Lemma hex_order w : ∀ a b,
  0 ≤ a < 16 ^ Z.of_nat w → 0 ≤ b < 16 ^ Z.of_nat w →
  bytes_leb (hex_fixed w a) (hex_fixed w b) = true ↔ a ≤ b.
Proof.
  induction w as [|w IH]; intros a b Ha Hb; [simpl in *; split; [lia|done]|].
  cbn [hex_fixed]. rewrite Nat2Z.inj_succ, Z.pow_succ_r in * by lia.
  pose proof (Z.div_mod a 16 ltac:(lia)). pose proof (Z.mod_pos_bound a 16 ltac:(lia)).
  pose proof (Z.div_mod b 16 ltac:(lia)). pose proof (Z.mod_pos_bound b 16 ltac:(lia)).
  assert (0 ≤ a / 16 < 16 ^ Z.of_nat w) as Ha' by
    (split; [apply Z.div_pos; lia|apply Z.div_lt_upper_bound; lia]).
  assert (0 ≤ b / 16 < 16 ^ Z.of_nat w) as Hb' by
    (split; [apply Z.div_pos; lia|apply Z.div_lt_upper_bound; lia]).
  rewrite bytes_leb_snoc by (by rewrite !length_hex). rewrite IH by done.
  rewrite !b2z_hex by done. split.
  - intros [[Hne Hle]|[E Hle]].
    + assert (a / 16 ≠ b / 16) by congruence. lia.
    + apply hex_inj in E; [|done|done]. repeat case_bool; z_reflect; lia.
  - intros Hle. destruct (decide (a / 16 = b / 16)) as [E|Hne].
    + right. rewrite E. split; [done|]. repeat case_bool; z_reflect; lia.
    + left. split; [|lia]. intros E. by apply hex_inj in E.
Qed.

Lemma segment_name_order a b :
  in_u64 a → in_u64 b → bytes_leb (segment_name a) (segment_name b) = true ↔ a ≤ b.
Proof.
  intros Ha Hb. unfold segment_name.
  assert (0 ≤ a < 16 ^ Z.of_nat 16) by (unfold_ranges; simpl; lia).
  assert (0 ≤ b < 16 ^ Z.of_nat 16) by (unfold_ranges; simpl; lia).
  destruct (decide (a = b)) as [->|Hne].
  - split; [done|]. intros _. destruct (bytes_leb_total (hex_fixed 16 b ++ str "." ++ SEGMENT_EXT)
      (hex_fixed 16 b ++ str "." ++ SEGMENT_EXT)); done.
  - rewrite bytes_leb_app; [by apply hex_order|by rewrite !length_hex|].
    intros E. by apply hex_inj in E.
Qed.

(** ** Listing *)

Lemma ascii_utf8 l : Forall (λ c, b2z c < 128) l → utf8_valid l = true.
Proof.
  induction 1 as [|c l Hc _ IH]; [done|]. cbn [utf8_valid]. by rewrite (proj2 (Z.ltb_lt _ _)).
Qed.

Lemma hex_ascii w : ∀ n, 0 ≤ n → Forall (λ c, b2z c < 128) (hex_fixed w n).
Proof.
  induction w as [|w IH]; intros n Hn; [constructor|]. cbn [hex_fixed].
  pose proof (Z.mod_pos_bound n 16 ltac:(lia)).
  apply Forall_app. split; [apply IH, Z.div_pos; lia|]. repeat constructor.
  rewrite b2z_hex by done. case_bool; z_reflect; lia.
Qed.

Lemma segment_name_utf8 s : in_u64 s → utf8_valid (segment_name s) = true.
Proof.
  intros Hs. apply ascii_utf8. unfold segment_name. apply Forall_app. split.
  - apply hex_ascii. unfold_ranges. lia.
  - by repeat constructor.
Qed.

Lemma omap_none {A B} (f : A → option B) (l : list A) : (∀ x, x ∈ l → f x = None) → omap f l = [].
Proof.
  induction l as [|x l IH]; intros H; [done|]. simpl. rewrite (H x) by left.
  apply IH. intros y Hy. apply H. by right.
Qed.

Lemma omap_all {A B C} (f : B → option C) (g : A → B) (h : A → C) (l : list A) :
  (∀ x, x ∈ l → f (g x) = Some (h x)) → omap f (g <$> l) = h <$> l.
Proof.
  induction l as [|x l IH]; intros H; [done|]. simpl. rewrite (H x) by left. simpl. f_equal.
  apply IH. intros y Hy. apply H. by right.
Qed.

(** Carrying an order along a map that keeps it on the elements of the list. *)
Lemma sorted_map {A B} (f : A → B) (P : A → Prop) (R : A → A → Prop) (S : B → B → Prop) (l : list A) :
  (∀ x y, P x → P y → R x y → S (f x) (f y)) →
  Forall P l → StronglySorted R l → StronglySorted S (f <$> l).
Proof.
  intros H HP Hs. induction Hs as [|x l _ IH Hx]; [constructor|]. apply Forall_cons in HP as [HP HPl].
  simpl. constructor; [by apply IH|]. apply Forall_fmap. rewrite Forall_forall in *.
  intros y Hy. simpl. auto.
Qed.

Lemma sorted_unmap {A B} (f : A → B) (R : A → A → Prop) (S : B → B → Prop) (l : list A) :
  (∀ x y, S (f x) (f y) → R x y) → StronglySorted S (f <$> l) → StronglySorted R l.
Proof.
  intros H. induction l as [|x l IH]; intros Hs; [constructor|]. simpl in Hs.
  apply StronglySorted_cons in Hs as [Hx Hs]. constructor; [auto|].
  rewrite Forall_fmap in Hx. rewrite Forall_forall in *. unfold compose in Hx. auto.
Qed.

════════

• **Directions**
Each line of the records above, from the first through the one containing "induction w as [|w IH]; intros a", is to be retyped exactly; no other line belongs.

• **Exercise answer**
Lemma hex_order w : ∀ a b,
  0 ≤ a < 16 ^ Z.of_nat w → 0 ≤ b < 16 ^ Z.of_nat w →
  bytes_leb (hex_fixed w a) (hex_fixed w b) = true ↔ a ≤ b.
Proof.
  induction w as [|w IH]; intros a b Ha Hb; [simpl in *; split; [lia|done]|].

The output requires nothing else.